How to build a care team that supports the whole person
Care management programs typically employ a group of licensed clinicians who are responsible for both reaching out to members and engaging them toward improved outcomes. But a significant portion of the care manager’s time is spent calling members—many of whom do not answer—and completing administrative tasks in an effort to document all interactions with members. We’ve also observed that many health insurance plans tend to organize their teams around particular conditions, which can result in siloed information and support alike.
This means that the member doesn’t always get the holistic support they need, and instead must navigate an overwhelming healthcare system to get help with social barriers, understanding their benefits, or coordinating their care. And for the highly skilled care manager, only a fraction of their time is spent actually working with members and providing the support they are trained to deliver.
Based on our experience working with leading health plans, meaningfully engaging more members, more efficiently requires a new staffing approach.

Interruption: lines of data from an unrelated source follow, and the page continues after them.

(** X5. A valid bid placed through the page by an account with a Profile,
    on an Item that exists, is answered with a redirect to the item and
    raises that Item's number of bids by one. Its current bid becomes the
    bid's amount when it is the first bid (whatever the starting bid), and
    the larger of the previous current bid and the amount otherwise. The
    counts and current bids of Items with another primary key are
    unchanged. *)
Theorem page_bid_raises_count_and_sets_current_bid (db : Store) (now : Z)
    (user item_id : nat) (item : Item.t) (profile : Profile.t)
    (form : CreateBidForm.data) (amount : Z) :
  Item_by_pk db item_id = Some item →
  MyLoginRequiredMixin.get_logged_in_profile db user = Ok (Some profile) →
  CreateBidForm.cleaned form = Some amount →
  ∃ db',
    CreateBidView.dispatch db now (Some user) POST item_id form
    = (mkResponse HTTP_302_FOUND (Redirect "item_detail"), db') ∧
    Item.get_num_bids (Bid_objects db') item
    = S (Item.get_num_bids (Bid_objects db) item) ∧
    Item.get_current_bid (Bid_objects db') item
    = (if decide (Item.get_num_bids (Bid_objects db) item = 0%nat) then amount
       else Z.max (Item.get_current_bid (Bid_objects db) item) amount) ∧
    (∀ other, Item.pk other ≠ Item.pk item →
       Item.get_num_bids (Bid_objects db') other
       = Item.get_num_bids (Bid_objects db) other ∧
       Item.get_current_bid (Bid_objects db') other
       = Item.get_current_bid (Bid_objects db) other) ∧
    Item_objects db' = Item_objects db.
Proof.
  intros Hitem Hprofile Hclean.
  eexists. unfold CreateBidView.dispatch. rewrite Hitem, Hclean, Hprofile.
  split; [reflexivity|]. simpl.
  set (bid := {| Bid.pk := Bid_seq db; Bid.item := Item.pk item;
                 Bid.bidder := Profile.pk profile; Bid.bid_amount := amount;
                 Bid.timestamp := now |}).
  assert (Item.bids_of (Bid_objects db ++ [bid]) item
          = Item.bids_of (Bid_objects db) item ++ [bid]) as Hmine.
  { unfold Item.bids_of. rewrite filter_app. f_equal. by rewrite filter_cons_True. }
  split; [|split; [|split; [|done]]].
  - unfold Item.get_num_bids. rewrite Hmine, length_app. simpl. lia.
  - apply current_bid_unique.
    + unfold Item.get_num_bids. rewrite Hmine.
      destruct (Item.bids_of (Bid_objects db) item) as [|b0 rest] eqn:Hold; simpl.
      * exists bid. split; [left|done].
      * destruct (current_bid_of_some_bids (Bid_objects db) item)
          as [(h & Hh & Hhc) _]; [by rewrite Hold|].
        destruct (Z.max_spec (Item.get_current_bid (Bid_objects db) item) amount)
          as [[_ ->] | [_ ->]].
        -- exists bid. split; [set_solver|done].
        -- exists h. split; [|done]. rewrite Hold in Hh.
           apply elem_of_cons in Hh as [-> | Hh]; [left | right; apply elem_of_app; by left].
    + unfold Item.get_num_bids. rewrite Hmine. intros b [Hb | Hb]%elem_of_app.
      * destruct (current_bid_of_some_bids (Bid_objects db) item) as [_ Hall].
        { intros Hnil. rewrite Hnil in Hb. by apply elem_of_nil in Hb. }
        specialize (Hall b Hb).
        destruct (Item.bids_of (Bid_objects db) item); [by apply elem_of_nil in Hb|].
        simpl. lia.
      * apply list_elem_of_singleton in Hb as ->. simpl. case_decide; lia.
  - intros other Hother.
    assert (Item.bids_of (Bid_objects db ++ [bid]) other
            = Item.bids_of (Bid_objects db) other) as Hothers.
    { unfold Item.bids_of. rewrite filter_app, filter_cons_False by (simpl; congruence).
      by rewrite filter_nil, app_nil_r. }
    unfold Item.get_num_bids, Item.get_current_bid. by rewrite Hothers.
Qed.

(** Bob's 0.01 on the vase (starting bid 10.00, highest bid 15.00) leaves the
    current bid at 15.00; on the dime (starting bid 0.10, no bid yet) a first
    bid of -5.00 makes the current bid -5.00. *)
Lemma page_bid_raises_count_and_sets_current_bid_witness :
  (∃ db',
     CreateBidView.dispatch Example.db Example.t0 (Some 2%nat) POST 1
       {| CreateBidForm.bid_amount := Some Example.one_cent |}
     = (mkResponse HTTP_302_FOUND (Redirect "item_detail"), db') ∧
     Item.get_num_bids (Bid_objects db') Example.vase = 2%nat ∧
     Item.get_current_bid (Bid_objects db') Example.vase = 1500) ∧
  (∃ db',
     CreateBidView.dispatch Example.dime_db Example.t0 (Some 1%nat) POST 7
       {| CreateBidForm.bid_amount := Some Example.minus_five |}
     = (mkResponse HTTP_302_FOUND (Redirect "item_detail"), db') ∧
     Item.get_num_bids (Bid_objects db') Example.dime = 1%nat ∧
     Item.get_current_bid (Bid_objects db') Example.dime = -500).
Proof.
  split.
  - destruct (page_bid_raises_count_and_sets_current_bid Example.db Example.t0 2 1
                Example.vase Example.bob_p
                {| CreateBidForm.bid_amount := Some Example.one_cent |} 1)
      as (db' & Hrun & Hcount & Hcurrent & _); [done..|].
    exists db'. done.
  - destruct (page_bid_raises_count_and_sets_current_bid Example.dime_db Example.t0 1 7
                Example.dime Example.alice_p
                {| CreateBidForm.bid_amount := Some Example.minus_five |} (-500))
      as (db' & Hrun & Hcount & Hcurrent & _); [done..|].
    exists db'. done.
Defined.
(** * rigz: the tree-sitter binding surface

    The repository's C source for its tree-sitter grammar crate is one
    header, [bindings/swift/TreeSitterRigz/rigz.h].  It is embedded here
    line by line: the conditional-inclusion directives that guard it, and
    the two declarations it makes -- the opaque type [TSLanguage] and the
    accessor [tree_sitter_rigz] that hands out the compiled grammar table.

    The header is the whole of the code.  What consumes the table (the
    scanner, the parse engine, the reparser) is described by the
    specification only; the scanner's contract is modelled from its words
    in the second part.  The third part reads the header the way its
    includers meet it: linkage, declaration order, and inclusion from
    anywhere in a translation unit. *)

From Stdlib Require Import ZArith Lia Strings.Byte.
From stdpp Require Import gmap strings list.

(** ** The binding header, [rigz.h] *)

Module Header.

(** C types, as far as the header writes them. *)
Inductive ctype : Type :=
| TVoid
| TStruct (tag : string)
| TName (name : string)
| TConst (t : ctype)
| TPointer (t : ctype).

(** File-scope declarations.  [DStructBody] is a struct definition with
    members; the header contains none, which is what leaves [TSLanguage]
    an incomplete (opaque) type for every includer. *)
Inductive cdecl : Type :=
| DTypedef (t : ctype) (name : string)
| DStructBody (tag : string) (members : list (ctype * string))
| DFunction (ret : ctype) (name : string) (params : list ctype).

(** What a line of program text contributes once the preprocessor lets it
    through: a declaration, or one of the brackets of a linkage
    specification.  The text is kept as the header writes it; macro
    replacement inside it is not modelled (the header's one macro, its
    guard, has an empty body and occurs in no declaration). *)
Inductive text : Type :=
| Declaration (d : cdecl)
| ExternCOpen
| ExternCClose.

(** A source line: a directive, program text, or nothing.  [Include]
    carries the lines of the file it names. *)
#[local] Unset Elimination Schemes.
Inductive line : Type :=
| Ifndef (m : string)
| Ifdef (m : string)
| Define (m : string)
| Undef (m : string)
| Endif
| Include (file : list line)
| Text (t : text)
| Blank.
#[local] Set Elimination Schemes.

Definition guard : string := "TREE_SITTER_RIGZ_H_".
Definition cplusplus : string := "__cplusplus".

(** Line 4: [typedef struct TSLanguage TSLanguage;] *)
Definition TSLanguage_typedef : cdecl :=
  DTypedef (TStruct "TSLanguage") "TSLanguage".

(** Line 10: [const TSLanguage *tree_sitter_rigz(void);] -- a parameter
    list that is just [void] declares a function of no arguments. *)
Definition tree_sitter_rigz : cdecl :=
  DFunction (TPointer (TConst (TName "TSLanguage"))) "tree_sitter_rigz" [].

(** The sixteen lines of [rigz.h], in order. *)
Definition rigz_h : list line :=
  [ Ifndef guard;                       (*  1 *)
    Define guard;                       (*  2 *)
    Blank;                              (*  3 *)
    Text (Declaration TSLanguage_typedef);  (*  4 *)
    Blank;                              (*  5 *)
    Ifdef cplusplus;                    (*  6 *)
    Text ExternCOpen;                   (*  7 *)
    Endif;                              (*  8 *)
    Blank;                              (*  9 *)
    Text (Declaration tree_sitter_rigz);    (* 10 *)
    Blank;                              (* 11 *)
    Ifdef cplusplus;                    (* 12 *)
    Text ExternCClose;                  (* 13 *)
    Endif;                              (* 14 *)
    Blank;                              (* 15 *)
    Endif                               (* 16 *) ].
(** One pick of the selection loop: the picked element and the shortened
    pool are the old pool. *)
Lemma pick_and_shrink (pool : list Z) (j : nat) :
  j < length pool →
  pool !!! j :: take (length pool - 1) (<[j := pool !!! (length pool - 1)]> pool)
  ≡ₚ pool.
Proof.
  destruct pool as [|y init _] using rev_ind; [simpl; lia|].
  rewrite length_app. simpl. intros Hj.
  replace (length init + 1 - 1) with (length init) by lia.
  rewrite (list_lookup_total_middle init [] y (length init)) by done.
  destruct (decide (j = length init)) as [->|Hne].
  - rewrite list_lookup_total_middle by done.
    rewrite list_insert_id by (by apply list_lookup_middle).
    rewrite take_app_length. apply Permutation_cons_append.
  - assert (j < length init) by lia.
    rewrite lookup_total_app_l, insert_app_l by done.
    rewrite take_app_length' by (by rewrite length_insert).
    rewrite swap_out by done. apply Permutation_cons_append.
Qed.

(** The picks, together with what is left of the pool, are the pool. *)
Lemma sample_loop_Permutation (k : nat) (i : nat) (pool : list Z) :
  k ≤ length pool → ∃ rest, sample_loop i pool k ++ rest ≡ₚ pool.
Proof.
  revert i pool. induction k as [|k IH]; intros i pool Hk; simpl.
  - by exists pool.
  - set (n := length pool). set (j := random_draw i `mod` n).
    assert (j < n) as Hj by (apply Nat.mod_upper_bound; unfold n; lia).
    destruct (IH (S i) (take (n - 1) (<[j := pool !!! (n - 1)]> pool))) as [rest Hrest].
    { rewrite length_take, length_insert. fold n. lia. }
    exists rest. simpl. rewrite Hrest. by apply pick_and_shrink.
Qed.

Lemma sample_loop_NoDup (k : nat) (i : nat) (pool : list Z) :
  k ≤ length pool → NoDup pool → NoDup (sample_loop i pool k).
Proof.
  intros Hk Hnd. destruct (sample_loop_Permutation k i pool Hk) as [rest Hp].
  rewrite <- Hp in Hnd. by apply NoDup_app in Hnd as [? _].
Qed.

Lemma sample_loop_elem_of (k : nat) (i : nat) (pool : list Z) (x : Z) :
  k ≤ length pool → x ∈ sample_loop i pool k → x ∈ pool.
Proof.
  intros Hk Hx. destruct (sample_loop_Permutation k i pool Hk) as [rest Hp].
  rewrite <- Hp. apply elem_of_app. by left.
Qed.




Lemma random_sample_Ok (population l : list Z) (k : Z) :
  random_sample population k = Ok l →
  (0 ≤ k ≤ Z.of_nat (length population))%Z
  ∧ length l = Z.to_nat k
  ∧ (NoDup population → NoDup l)
  ∧ (∀ x, x ∈ l → x ∈ population).
Proof.
  unfold random_sample. intros E.
  destruct (sys_maxsize <? _)%Z; [discriminate|].
  destruct (k <? 0)%Z eqn:E1; [discriminate|].
  destruct (_ <? k)%Z eqn:E2; [discriminate|]. simpl in E. injection E as <-.
  assert (Z.to_nat k ≤ length population) by lia.
  split; [lia|]. split; [apply sample_loop_length|].
  split; [by apply sample_loop_NoDup|]. intros x. by apply sample_loop_elem_of.
Qed.
(** The fields of the derived [xxs] tier, for a typed [xs] tier. *)
Lemma derive_xxs_lookup (xs : dict) :
  TierConfig_typed xs = true ->
  exists xxs epochs,
    derive_xxs repr_float xs = Ok xxs /\
    dict_get "max_train_epochs" (VInt 38) xs = VInt epochs /\
    forall k,
      dict_lookup k xxs =
      if String.eqb k "optimizer_args" then
        if mentions_weight_decay repr_float xs
        then Some xxs_optimizer_args
        else dict_lookup "optimizer_args" xs
      else if String.eqb k "max_data_loader_n_workers" then Some (VInt 2)
      else if String.eqb k "lr_scheduler" then Some (VStr "constant_with_warmup")
      else if String.eqb k "noise_offset" then Some (VFloat 0.015%float)
      else if String.eqb k "text_encoder_lr" then
        match dict_lookup "text_encoder_lr" xs with
        | Some (VFloat u) => Some (VFloat (u * 0.8)%float)
        | _ => None
        end
      else if String.eqb k "unet_lr" then
        match dict_lookup "unet_lr" xs with
        | Some (VFloat u) => Some (VFloat (u * 0.8)%float)
        | _ => None
        end
      else if String.eqb k "gradient_accumulation_steps" then Some (VInt 4)
      else if String.eqb k "train_batch_size" then Some (VInt 2)
      else if String.eqb k "max_train_epochs" then Some (VInt (epochs + 7))
      else dict_lookup k xs.
Proof.
  intros Ht. apply typed_fields in Ht as (He & _ & _ & Hu & Hte).
  destruct (int_field_get _ 38 _ He) as [epochs Ee].
  unfold derive_xxs. rewrite Ee. cbn [py_add_int bind of_num].
  unfold scale_if_present. read_back.
  destruct (float_field_cases _ _ Hu) as [[u Eu]|Eu];
    destruct (float_field_cases _ _ Hte) as [[te Ete]|Ete];
    rewrite Eu; cbn [py_mul_float bind]; read_back;
    rewrite Ete; cbn [py_mul_float bind]; read_back;
    rewrite !mentions_weight_decay_set by discriminate;
    eexists _, epochs;
    (split; [reflexivity|]); (split; [reflexivity|]);
    intros k; destruct (mentions_weight_decay repr_float xs); by_key k.
Qed.

End DeriveXXS.

(** ** The [xxl] derivation *)

(** C7.  For a typed [xl] tier the derivation returns, and in the derived
    [xxl] tier [max_train_epochs] is [max(8, e - 3)] for the epochs [e] of
    [xl] (11 when absent), [train_batch_size] is [min(16, b + 4)] for its
    batch size [b] (12 when absent), [gradient_accumulation_steps] is 1,
    [noise_offset] is 0.045, [lr_scheduler] is [cosine], [lr_warmup_steps]
    is [w + 30] for its warm-up steps [w] (120 when absent),
    [max_data_loader_n_workers] is 8, and every field the derivation does
    not store to is the field of [xl]. *)
Theorem derive_xxl_overrides :
  forall xl : dict,
    TierConfig_typed xl = true ->
    exists xxl epochs batch warmup,
      derive_xxl xl = Ok xxl /\
      dict_get "max_train_epochs" (VInt 11) xl = VInt epochs /\
      dict_get "train_batch_size" (VInt 12) xl = VInt batch /\
      dict_get "lr_warmup_steps" (VInt 120) xl = VInt warmup /\
      dict_lookup "max_train_epochs" xxl = Some (VInt (Z.max 8 (epochs - 3))) /\
      dict_lookup "train_batch_size" xxl = Some (VInt (Z.min 16 (batch + 4))) /\
      dict_lookup "gradient_accumulation_steps" xxl = Some (VInt 1) /\
      dict_lookup "noise_offset" xxl = Some (VFloat 0.045%float) /\
      dict_lookup "lr_scheduler" xxl = Some (VStr "cosine") /\
      dict_lookup "lr_warmup_steps" xxl = Some (VInt (warmup + 30)) /\
      dict_lookup "max_data_loader_n_workers" xxl = Some (VInt 8) /\
      forall k, ~ In k xxl_written_keys -> dict_lookup k xxl = dict_lookup k xl.
Proof.
  intros xl Ht.
  destruct (derive_xxl_lookup xl Ht) as (xxl & e & b & w & Hr & He & Hb & Hw & Hk).
  exists xxl, e, b, w.
  repeat (split; [first [assumption | rewrite Hk; reflexivity]|]).
  intros k Hnot. rewrite Hk.
  repeat match goal with
  | |- context [String.eqb k ?a] =>
      destruct (String.eqb_spec k a);
      [exfalso; apply Hnot; subst k; simpl; tauto|]
  end.
  reflexivity.
Qed.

The whole-person care team
Throughout their health journey, your members’ needs may be ever-changing, and can often include periods of low risk, when they’re not in need of regular outreach from staff. But a triggering health event can require intensive and timely support. That’s why an exceptional, holistic member experience requires a multidisciplinary approach, with collaboration across the health plan organization.
To identify and quickly adapt to changing member needs, many innovative health plans are implementing an advocacy strategy, sometimes referred to as a concierge model, wherein the care team includes a staff member serving as a single point of contact to address all member needs. For a low-risk member, the Advocate can help address financial and administrative questions as they arise. If the Advocate learns that the member is in need of additional clinical support, they can triage the member to clinicians who can provide guidance for chronic conditions—or to a social worker who can help address barriers to health.
As a result, your members get the timely, personalized support they need to feel their best and improve satisfaction with their plan. Plus, each staff member can practice at the top of their license and focus on the work they do best.
How a digital health management platform can amplify whole-person support
Care team staff may worry that a new digital solution will add more burdensome work to their plates. But the right digital solution can actually help them do the work they do best, more efficiently. Make sure your organization invests in a digital platform that has capabilities such as a prioritized workflow with intelligent next best actions. These capabilities help clinicians avoid information overload and instead surfaces the members and health insights that need their timely attention—as well as recommended next steps. You should also consider time-saving group actions that can help care teams quickly message entire populations to address care gaps, offer encouragement, and more.
Ultimately, digital health solutions can never replace the personal relationships care teams have with members. Instead, they should help staff reimagine the way they can support people.